PROBLEM TO SOLVE
In the records below, find each line with "intros" and copy it.

RECORD SET
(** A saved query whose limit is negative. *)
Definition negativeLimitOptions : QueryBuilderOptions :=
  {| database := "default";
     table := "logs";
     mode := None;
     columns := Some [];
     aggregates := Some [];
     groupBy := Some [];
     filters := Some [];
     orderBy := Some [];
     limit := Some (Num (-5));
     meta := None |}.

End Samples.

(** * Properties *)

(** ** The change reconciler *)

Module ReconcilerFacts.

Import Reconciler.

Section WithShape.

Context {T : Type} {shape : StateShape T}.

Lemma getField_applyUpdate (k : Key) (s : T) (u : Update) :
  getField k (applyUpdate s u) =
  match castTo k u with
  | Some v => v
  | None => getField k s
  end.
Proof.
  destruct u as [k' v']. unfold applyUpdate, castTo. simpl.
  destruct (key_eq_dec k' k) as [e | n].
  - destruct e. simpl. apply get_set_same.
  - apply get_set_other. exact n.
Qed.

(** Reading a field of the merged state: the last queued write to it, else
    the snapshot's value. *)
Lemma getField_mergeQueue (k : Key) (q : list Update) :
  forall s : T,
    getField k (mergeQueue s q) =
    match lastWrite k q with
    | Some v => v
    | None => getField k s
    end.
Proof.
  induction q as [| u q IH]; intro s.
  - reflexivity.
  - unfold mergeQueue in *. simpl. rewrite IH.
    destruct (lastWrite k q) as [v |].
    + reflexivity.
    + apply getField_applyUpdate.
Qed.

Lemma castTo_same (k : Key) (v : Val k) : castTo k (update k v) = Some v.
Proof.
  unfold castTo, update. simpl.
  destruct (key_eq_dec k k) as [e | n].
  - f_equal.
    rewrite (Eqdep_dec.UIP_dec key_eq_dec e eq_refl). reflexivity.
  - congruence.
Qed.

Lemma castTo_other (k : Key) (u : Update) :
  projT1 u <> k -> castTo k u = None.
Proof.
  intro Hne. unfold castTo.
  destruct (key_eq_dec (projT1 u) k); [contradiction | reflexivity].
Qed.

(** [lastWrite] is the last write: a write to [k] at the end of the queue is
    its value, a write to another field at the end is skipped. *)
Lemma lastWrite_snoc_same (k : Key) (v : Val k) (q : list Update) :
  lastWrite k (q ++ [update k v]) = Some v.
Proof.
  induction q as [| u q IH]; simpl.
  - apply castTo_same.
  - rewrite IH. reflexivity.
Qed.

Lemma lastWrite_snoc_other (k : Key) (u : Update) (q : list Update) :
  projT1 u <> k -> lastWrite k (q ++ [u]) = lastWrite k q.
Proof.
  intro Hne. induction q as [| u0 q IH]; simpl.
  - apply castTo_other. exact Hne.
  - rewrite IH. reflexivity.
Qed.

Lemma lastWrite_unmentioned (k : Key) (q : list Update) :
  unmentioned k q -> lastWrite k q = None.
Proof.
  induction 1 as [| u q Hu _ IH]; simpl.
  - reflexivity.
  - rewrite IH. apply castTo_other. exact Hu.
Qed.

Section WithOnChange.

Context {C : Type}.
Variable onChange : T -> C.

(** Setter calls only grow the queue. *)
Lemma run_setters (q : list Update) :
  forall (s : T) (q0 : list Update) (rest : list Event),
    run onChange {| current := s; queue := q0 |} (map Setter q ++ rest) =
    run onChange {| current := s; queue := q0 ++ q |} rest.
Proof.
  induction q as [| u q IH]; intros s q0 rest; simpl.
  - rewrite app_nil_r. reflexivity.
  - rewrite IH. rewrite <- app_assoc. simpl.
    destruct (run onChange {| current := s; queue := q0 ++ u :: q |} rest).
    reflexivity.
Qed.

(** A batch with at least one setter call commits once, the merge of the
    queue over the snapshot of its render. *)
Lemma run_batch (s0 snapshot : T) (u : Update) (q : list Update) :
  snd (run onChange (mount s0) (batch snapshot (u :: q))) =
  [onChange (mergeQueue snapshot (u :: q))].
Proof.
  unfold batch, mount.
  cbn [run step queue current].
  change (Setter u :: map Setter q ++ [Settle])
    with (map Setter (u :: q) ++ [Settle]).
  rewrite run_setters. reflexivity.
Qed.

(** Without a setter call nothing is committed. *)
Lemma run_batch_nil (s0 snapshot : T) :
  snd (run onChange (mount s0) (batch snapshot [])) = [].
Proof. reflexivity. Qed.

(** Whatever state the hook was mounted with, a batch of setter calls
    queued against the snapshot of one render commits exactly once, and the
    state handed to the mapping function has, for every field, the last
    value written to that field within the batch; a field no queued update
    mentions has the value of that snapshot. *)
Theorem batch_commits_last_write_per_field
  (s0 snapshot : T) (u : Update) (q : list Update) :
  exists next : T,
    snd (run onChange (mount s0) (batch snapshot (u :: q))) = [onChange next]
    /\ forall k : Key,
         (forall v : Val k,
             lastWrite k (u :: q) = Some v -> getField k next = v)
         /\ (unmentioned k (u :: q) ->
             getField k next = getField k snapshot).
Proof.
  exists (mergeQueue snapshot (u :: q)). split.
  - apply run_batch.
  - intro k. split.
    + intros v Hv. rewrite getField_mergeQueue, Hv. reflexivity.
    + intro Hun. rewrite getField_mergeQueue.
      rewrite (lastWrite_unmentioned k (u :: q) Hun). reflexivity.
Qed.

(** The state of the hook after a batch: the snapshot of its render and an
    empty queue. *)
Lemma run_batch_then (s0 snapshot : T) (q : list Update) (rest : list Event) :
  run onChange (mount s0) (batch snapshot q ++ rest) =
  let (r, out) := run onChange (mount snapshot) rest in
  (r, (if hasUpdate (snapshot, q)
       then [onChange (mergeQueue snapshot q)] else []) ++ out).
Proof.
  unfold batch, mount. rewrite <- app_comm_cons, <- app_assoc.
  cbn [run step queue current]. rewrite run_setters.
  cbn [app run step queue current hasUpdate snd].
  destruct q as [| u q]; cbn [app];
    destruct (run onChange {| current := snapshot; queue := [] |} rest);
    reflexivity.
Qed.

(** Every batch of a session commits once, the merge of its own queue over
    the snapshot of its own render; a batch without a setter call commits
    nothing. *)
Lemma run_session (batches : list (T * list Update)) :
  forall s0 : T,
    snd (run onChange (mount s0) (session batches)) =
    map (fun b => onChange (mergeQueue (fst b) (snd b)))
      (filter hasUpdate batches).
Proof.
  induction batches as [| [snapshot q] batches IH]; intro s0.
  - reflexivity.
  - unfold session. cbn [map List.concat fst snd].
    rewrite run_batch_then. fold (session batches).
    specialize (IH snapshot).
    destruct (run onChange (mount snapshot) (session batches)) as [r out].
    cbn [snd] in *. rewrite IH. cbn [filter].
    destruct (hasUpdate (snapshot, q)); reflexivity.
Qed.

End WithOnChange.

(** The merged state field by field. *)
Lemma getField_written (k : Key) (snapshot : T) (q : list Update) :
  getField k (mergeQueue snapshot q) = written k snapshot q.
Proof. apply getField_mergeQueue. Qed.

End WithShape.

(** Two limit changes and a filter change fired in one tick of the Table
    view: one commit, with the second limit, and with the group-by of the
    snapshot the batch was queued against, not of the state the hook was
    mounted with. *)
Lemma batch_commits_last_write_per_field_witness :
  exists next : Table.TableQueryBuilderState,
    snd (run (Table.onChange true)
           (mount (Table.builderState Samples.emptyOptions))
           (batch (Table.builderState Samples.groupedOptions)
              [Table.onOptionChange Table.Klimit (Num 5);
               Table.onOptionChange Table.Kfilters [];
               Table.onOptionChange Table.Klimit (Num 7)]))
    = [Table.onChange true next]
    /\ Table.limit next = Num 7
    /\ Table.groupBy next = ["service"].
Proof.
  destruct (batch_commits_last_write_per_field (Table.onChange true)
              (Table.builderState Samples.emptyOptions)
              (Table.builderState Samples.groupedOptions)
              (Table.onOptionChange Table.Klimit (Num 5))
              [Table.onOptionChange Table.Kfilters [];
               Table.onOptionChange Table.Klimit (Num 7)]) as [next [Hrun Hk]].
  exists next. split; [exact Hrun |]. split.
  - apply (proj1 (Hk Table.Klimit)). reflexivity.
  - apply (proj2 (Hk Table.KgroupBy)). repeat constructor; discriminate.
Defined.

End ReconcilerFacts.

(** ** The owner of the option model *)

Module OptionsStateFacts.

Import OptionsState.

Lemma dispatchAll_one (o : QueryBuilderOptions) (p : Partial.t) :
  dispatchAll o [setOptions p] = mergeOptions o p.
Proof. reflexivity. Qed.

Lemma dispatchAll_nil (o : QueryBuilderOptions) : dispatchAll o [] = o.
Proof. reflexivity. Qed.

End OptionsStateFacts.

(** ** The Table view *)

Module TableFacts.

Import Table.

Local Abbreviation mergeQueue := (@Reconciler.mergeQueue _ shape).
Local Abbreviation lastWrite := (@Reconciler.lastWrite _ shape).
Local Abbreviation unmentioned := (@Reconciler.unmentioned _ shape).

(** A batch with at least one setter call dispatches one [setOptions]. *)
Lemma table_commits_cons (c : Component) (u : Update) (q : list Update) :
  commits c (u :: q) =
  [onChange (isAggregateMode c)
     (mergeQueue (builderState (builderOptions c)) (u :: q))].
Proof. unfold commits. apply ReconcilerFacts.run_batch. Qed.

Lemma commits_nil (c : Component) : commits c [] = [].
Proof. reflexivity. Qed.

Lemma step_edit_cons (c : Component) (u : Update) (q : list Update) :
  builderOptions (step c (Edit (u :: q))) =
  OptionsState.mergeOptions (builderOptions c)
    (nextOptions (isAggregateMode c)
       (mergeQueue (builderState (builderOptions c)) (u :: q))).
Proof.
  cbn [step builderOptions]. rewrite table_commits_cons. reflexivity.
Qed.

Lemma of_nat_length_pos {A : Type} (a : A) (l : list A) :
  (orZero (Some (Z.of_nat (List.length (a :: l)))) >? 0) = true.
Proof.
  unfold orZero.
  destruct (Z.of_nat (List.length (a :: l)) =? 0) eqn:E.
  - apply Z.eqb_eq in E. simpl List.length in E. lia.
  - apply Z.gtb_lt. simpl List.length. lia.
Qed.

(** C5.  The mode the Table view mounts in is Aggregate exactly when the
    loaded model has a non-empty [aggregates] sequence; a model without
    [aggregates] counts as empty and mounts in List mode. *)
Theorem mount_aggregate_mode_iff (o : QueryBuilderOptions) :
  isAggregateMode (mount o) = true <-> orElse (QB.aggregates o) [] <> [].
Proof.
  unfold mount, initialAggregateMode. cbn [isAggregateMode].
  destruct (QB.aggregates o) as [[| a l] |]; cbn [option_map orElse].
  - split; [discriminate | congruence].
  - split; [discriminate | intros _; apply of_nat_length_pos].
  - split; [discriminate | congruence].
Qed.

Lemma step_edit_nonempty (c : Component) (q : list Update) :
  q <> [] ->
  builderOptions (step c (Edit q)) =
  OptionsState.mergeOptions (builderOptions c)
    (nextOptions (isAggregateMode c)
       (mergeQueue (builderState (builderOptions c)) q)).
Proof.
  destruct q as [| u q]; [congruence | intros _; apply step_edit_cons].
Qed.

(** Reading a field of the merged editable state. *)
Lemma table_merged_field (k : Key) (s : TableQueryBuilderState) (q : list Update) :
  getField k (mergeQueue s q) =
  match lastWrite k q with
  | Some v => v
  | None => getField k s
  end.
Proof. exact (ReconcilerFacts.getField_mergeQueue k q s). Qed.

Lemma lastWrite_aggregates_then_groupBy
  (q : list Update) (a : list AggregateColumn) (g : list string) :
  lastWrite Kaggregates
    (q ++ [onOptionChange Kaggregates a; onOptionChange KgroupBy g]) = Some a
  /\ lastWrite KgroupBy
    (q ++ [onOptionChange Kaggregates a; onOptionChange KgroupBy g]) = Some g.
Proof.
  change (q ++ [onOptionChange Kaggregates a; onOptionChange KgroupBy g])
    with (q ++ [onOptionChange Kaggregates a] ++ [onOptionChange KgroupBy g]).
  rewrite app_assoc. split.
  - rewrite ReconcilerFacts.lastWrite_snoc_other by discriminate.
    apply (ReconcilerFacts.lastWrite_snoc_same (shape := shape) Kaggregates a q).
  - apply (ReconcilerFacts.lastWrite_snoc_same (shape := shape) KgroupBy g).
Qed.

RESPONSE BELOW
  induction q as [| u q IH]; intros s q0 rest; simpl.
    + intros v Hv. rewrite getField_mergeQueue, Hv. reflexivity.
  - split; [discriminate | intros _; apply of_nat_length_pos].
  destruct q as [| u q]; [congruence | intros _; apply step_edit_cons].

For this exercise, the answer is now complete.